В биологических путях обычно обнаруживается, что в то время как некоторые реакции необходимы для выживания поведения пути, другие нет. Вы можете использовать разреженное графическое представление пути, чтобы исследовать, являются ли Reaction1 и Reaction2 в модели существенными для выживания колебательных свойств.
Найдите узлы, в которых вы заинтересованы.
r1Node = find(strcmp( 'Reaction1', names)); r2Node = find(strcmp( 'Reaction2', names));
Создайте копии разреженной матрицы и удалите все ребра, связанные с реакциями.
gNoR1 = g; gNoR1(r1Node,:) = 0; gNoR1(:,r1Node) = 0; gNoR2 = g; gNoR2(r2Node,:) = 0; gNoR2(:,r2Node) = 0;
В случае, когда мы удаляем Reaction2, все еще есть пути от pA к pC и обратно, и структура не очень изменилась.

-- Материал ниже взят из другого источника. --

(** * Churn-Guard-AI: data loading, authentication state and prediction contract

    Shallow embedding of
    - the Spring Boot CSV loader ([DataLoader.loadData], [Customer]),
    - the React authentication provider ([AuthProvider]),
    - the form and the result card of the React [Predictor] component,
      the login form, the initial fetch and the toasts of the frontend,
    together with a model of the prediction and analytics engine whose
    Python sources are described by the specification only. *)

From Stdlib Require Import ZArith QArith Qabs Qround Lqa Lia Bool Ascii String.
From Stdlib Require Import Sorting.Sorted Sorting.Permutation.
From Stdlib Require Import Floats.PrimFloat Floats.SpecFloat Floats.FloatOps.
From Stdlib Require Import Numbers.Cyclic.Int63.Uint63 Numbers.DecimalString.
From stdpp Require Import gmap strings list.

Local Open Scope string_scope.
Local Open Scope Z_scope.

(** ** Java strings

    A Java [String] is modelled as a Rocq [string]; one [ascii] stands for one
    [char].  The CSV file shipped with the service is plain ASCII. *)
Module JavaString.

(** [c <= ' '], the test used by [String.trim]. *)
Definition le_space (c : ascii) : bool := (nat_of_ascii c <=? 32)%nat.

(** First loop of [String.trim]: skip the leading characters [<= ' ']. *)
Fixpoint trim_left (s : string) : string :=
  match s with
  | EmptyString => EmptyString
  | String c s' => if le_space c then trim_left s' else s
  end.

(** Second loop of [String.trim]: drop the trailing characters [<= ' ']. *)
Fixpoint trim_right (s : string) : string :=
  match s with
  | EmptyString => EmptyString
  | String c s' =>
      match trim_right s' with
      | EmptyString => if le_space c then EmptyString else String c EmptyString
      | t => String c t
      end
  end.

(** [String.trim()]. *)
Definition trim (s : string) : string := trim_right (trim_left s).

(** [String.isEmpty()]. *)
Definition isEmpty (s : string) : bool :=
  match s with EmptyString => true | _ => false end.
(** * EasyMotion plugin: query matcher, candidate collector, label generator
      and keystroke state machine

    A shallow embedding of [src/pinyin-search.ts] (class [PinyinSearch]) and
    [src/easymotion.ts] (class [EasyMotionManager]).

    Conventions of the embedding.
    - A JavaScript string is the list of its UTF-16 code units ([jsstring]).
    - Offsets and lengths are integers in [Z]; [-1] is what [indexOf] returns
      when nothing is found.
    - [undefined] is [None] where the source can produce it (indexing a
      string or an array out of range).
    - [String.prototype.toLowerCase] is a parameter [toLowerCase] from
      strings to strings: it may change the length of a string (U+0130 gives
      two units) and depends on the context of a unit, so nothing is assumed
      of it but what a statement says; the romanizer [pinyin] of the
      pinyin-pro package is a parameter too.
    - Numbers that are not offsets (screen coordinates, sizes, scroll
      positions) are IEEE 754 doubles, as in the source: the primitive
      floats. *)

From Stdlib Require Import List ZArith NArith Lia Bool Arith.
From Stdlib Require Import Ascii String.
From Stdlib Require Import Sorted Permutation.
From Stdlib Require Import PrimFloat.
Import ListNotations.

Abbreviation length := Datatypes.length (only parsing).

Open Scope nat_scope.

(* ================================================================== *)
(** ** JavaScript strings *)

Module Js.

Definition jsstring := list N.

(** String literals of the source, as code units. *)
Definition lit (s : string) : jsstring :=
  map N_of_ascii (list_ascii_of_string s).

Definition len (s : jsstring) : Z := Z.of_nat (length s).

Fixpoint eqs (a b : jsstring) : bool :=
  match a, b with
  | [], [] => true
  | x :: a', y :: b' => N.eqb x y && eqs a' b'
  | _, _ => false
  end.
(** * The exoscale machine driver (drivers/exoscale/exoscale.go)

    A shallow embedding of the driver: its pure helpers are Rocq functions,
    and its lifecycle calls ([Create], [Remove], [GetState], [GetURL]) are
    programs of a small free monad whose events are the requests the driver
    sends to the egoscale client, to the local file system and to libmachine.
    The programs are run against an arbitrary environment, and the theorems
    speak about the value returned and about the sequence of requests made.
    The [log.*] calls of the source have no effect on either and are left out. *)

From Stdlib Require Import ZArith Ascii String List Bool Lia.
From stdpp Require Import base option list strings gmap.

Local Open Scope string_scope.

(** ** Go strings

    A Go [string] is a sequence of bytes: [String.string] over [ascii]. *)
Module strings.

(** [strings.HasPrefix(s, prefix)] *)
Definition HasPrefix (s pre : string) : bool := String.prefix pre s.

(** [strings.Contains(s, substr)]: [substr] starts at some position of [s]. *)
Fixpoint Contains (s substr : string) : bool :=
  HasPrefix s substr ||
  match s with
  | EmptyString => false
  | String _ s' => Contains s' substr
  end.

(** [strings.Replace(s, " ", "-", -1)], for one-byte [old] and [new]:
    every occurrence is replaced. *)
Fixpoint ReplaceByte (s : string) (old new : ascii) : string :=
  match s with
  | EmptyString => EmptyString
  | String c s' =>
      String (if Ascii.eqb c old then new else c) (ReplaceByte s' old new)
  end.

(** [s[n:]] for [n <= len(s)] *)
Fixpoint drop (n : nat) (s : string) : string :=
  match n, s with
  | O, _ => s
  | S n', String _ s' => drop n' s'
  | S _, EmptyString => EmptyString
  end.

(** The ASCII part of [strings.ToLower]: bytes [A]..[Z] are mapped to
    [a]..[z] and every other byte is kept.  It is the instance the
    examples run with; the development itself is stated for any
    lowercasing function (see [GoRuntime]). *)
Definition lower_byte (c : ascii) : ascii :=
  if (Ascii.leb "A" c && Ascii.leb c "Z")%bool
  then ascii_of_nat (nat_of_ascii c + 32)
  else c.

Fixpoint ToLowerASCII (s : string) : string :=
  match s with
  | EmptyString => EmptyString
  | String c s' => String (lower_byte c) (ToLowerASCII s')
  end.

End strings.

(** ** The template-name pattern

    [regexp.MustCompile(`^Linux (?P<name>.+?) (?P<version>[0-9.]+)\b`)]
    and [re.FindStringSubmatch].  Go's [regexp] returns the match a
    backtracking search finds first: the lazy [.+?] is tried from its
    shortest expansion, the greedy [[0-9.]+] from its longest.  [.] does not
    match a newline and [\b] is the ASCII word boundary.  A space and the
    bytes of the version are ASCII, so matching byte by byte and rune by rune
    agree. *)
Module regexp.

Definition in_range (lo hi c : ascii) : bool :=
  (Ascii.leb lo c && Ascii.leb c hi)%bool.

Definition is_digit (c : ascii) : bool := in_range "0" "9" c.

(** [[0-9.]] *)
Definition is_version_byte (c : ascii) : bool :=
  (is_digit c || Ascii.eqb c ".")%bool.

(** [\w]: [[0-9A-Za-z_]] *)
Definition is_word_byte (c : ascii) : bool :=
  (is_digit c || in_range "A" "Z" c || in_range "a" "z" c || Ascii.eqb c "_")%bool.

(** [\b] between the byte [c] just consumed and the remaining text. *)
Definition word_boundary (c : ascii) (rest : string) : bool :=
  xorb (is_word_byte c)
       (match rest with
        | EmptyString => false
        | String c' _ => is_word_byte c'
        end).

(** [[0-9.]+\b] at the start of [s], greedy: the longest run of version
    bytes that ends at a word boundary; [(version, text after it)]. *)
Fixpoint match_version (s : string) : option (string * string) :=
  match s with
  | EmptyString => None
  | String c s' =>
      if is_version_byte c then
        match match_version s' with
        | Some (v, rest) => Some (String c v, rest)
        | None => if word_boundary c s' then Some (String c "", s') else None
        end
      else None
  end.

(** [ [0-9.]+\b] after the name: a space, then the version. *)
Definition match_space_version (s : string) : option (string * string) :=
  match s with
  | String " " s' => match_version s'
  | _ => None
  end.

(** [.+? [0-9.]+\b] at the start of [s], lazy in the name: the shortest
    non-empty, newline-free name that is followed by a space and a version;
    [(name, version, text after the match)]. *)
Fixpoint match_name_version (s : string) : option (string * string * string) :=
  match s with
  | EmptyString => None
  | String c s' =>
      if Ascii.eqb c "010" then None
      else
        match match_space_version s' with
        | Some (v, rest) => Some (String c "", v, rest)
        | None =>
            match match_name_version s' with
            | Some (n, v, rest) => Some (String c n, v, rest)
            | None => None
            end
        end
  end.

(** [re.FindStringSubmatch(s)]: [[]] (Go's [nil]) when the pattern does not
    match, else the whole match followed by the two groups. *)
Definition FindStringSubmatch (s : string) : list string :=
  if strings.HasPrefix s "Linux " then
    match match_name_version (strings.drop 6 s) with
    | Some (n, v, _) => ["Linux " ++ n ++ " " ++ v; n; v]
    | None => []
    end
  else [].

End regexp.

(** ** Errors

    A Go [error] value.  The driver tests one dynamic type only,
    [*egoscale.ErrorResponse] (the API answered with an error); every other
    error, the ones it builds itself with [fmt.Errorf] included, is an
    [errorString].  [None : option error] is Go's [nil]. *)
Inductive error : Type :=
| ErrorResponse (text : string)
| errorString (text : string).

(** [err.Error()] *)
Definition Error (e : error) : string :=
  match e with
  | ErrorResponse t => t
  | errorString t => t
  end.

(** The type assertion of [err] to [egoscale.ErrorResponse]: its [ok]. *)
Definition is_ErrorResponse (e : error) : bool :=
  match e with
  | ErrorResponse _ => true
  | errorString _ => false
  end.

distNoR2CA = graphshortestpath(gNoR2,pCNode,pANode) distNoR2AC = graphshortestpath(gNoR2,pANode,pCNode) % Display the graph from which Reaction2 was removed. gNoR2Obj = view(biograph(gNoR2,names)); [S,C] = conncomp(gNoR2Obj); % Mark the nodes for each component with different color colors = flipud(jet(S)); for i = 1:numel(gNoR2Obj.nodes) gNoR2Obj.Nodes(i).Color = colors(C(i),:); end
distNoR2CA =
10
distNoR2AC =
14

Однако в случае, когда мы удаляем Reaction1, больше нет пути от pC обратно к pA.
distNoR1AC = graphshortestpath(gNoR1,pANode,pCNode) distNoR1CA = graphshortestpath(gNoR1,pCNode,pANode)
distNoR1AC =
14
distNoR1CA =
Inf
Когда вы визуализируете график, из которого Reaction1 был удален, вы увидите значительное изменение в структуре графика.
% Display the graph from which Reaction1 was removed. gNoR1Obj = view(biograph(gNoR1,names)); [S,C] = conncomp(gNoR1Obj); % Mark the nodes for each component with different color colors = flipud(jet(S)); for i = 1:numel(gNoR1Obj.nodes) gNoR1Obj.Nodes(i).Color = colors(C(i),:); end

[1] Эловиц, М.Б, и Лейблер, С., «Синтетическая колебательная сеть регуляторов транскрипции», Nature, 403 (6767): 335-8, 2000.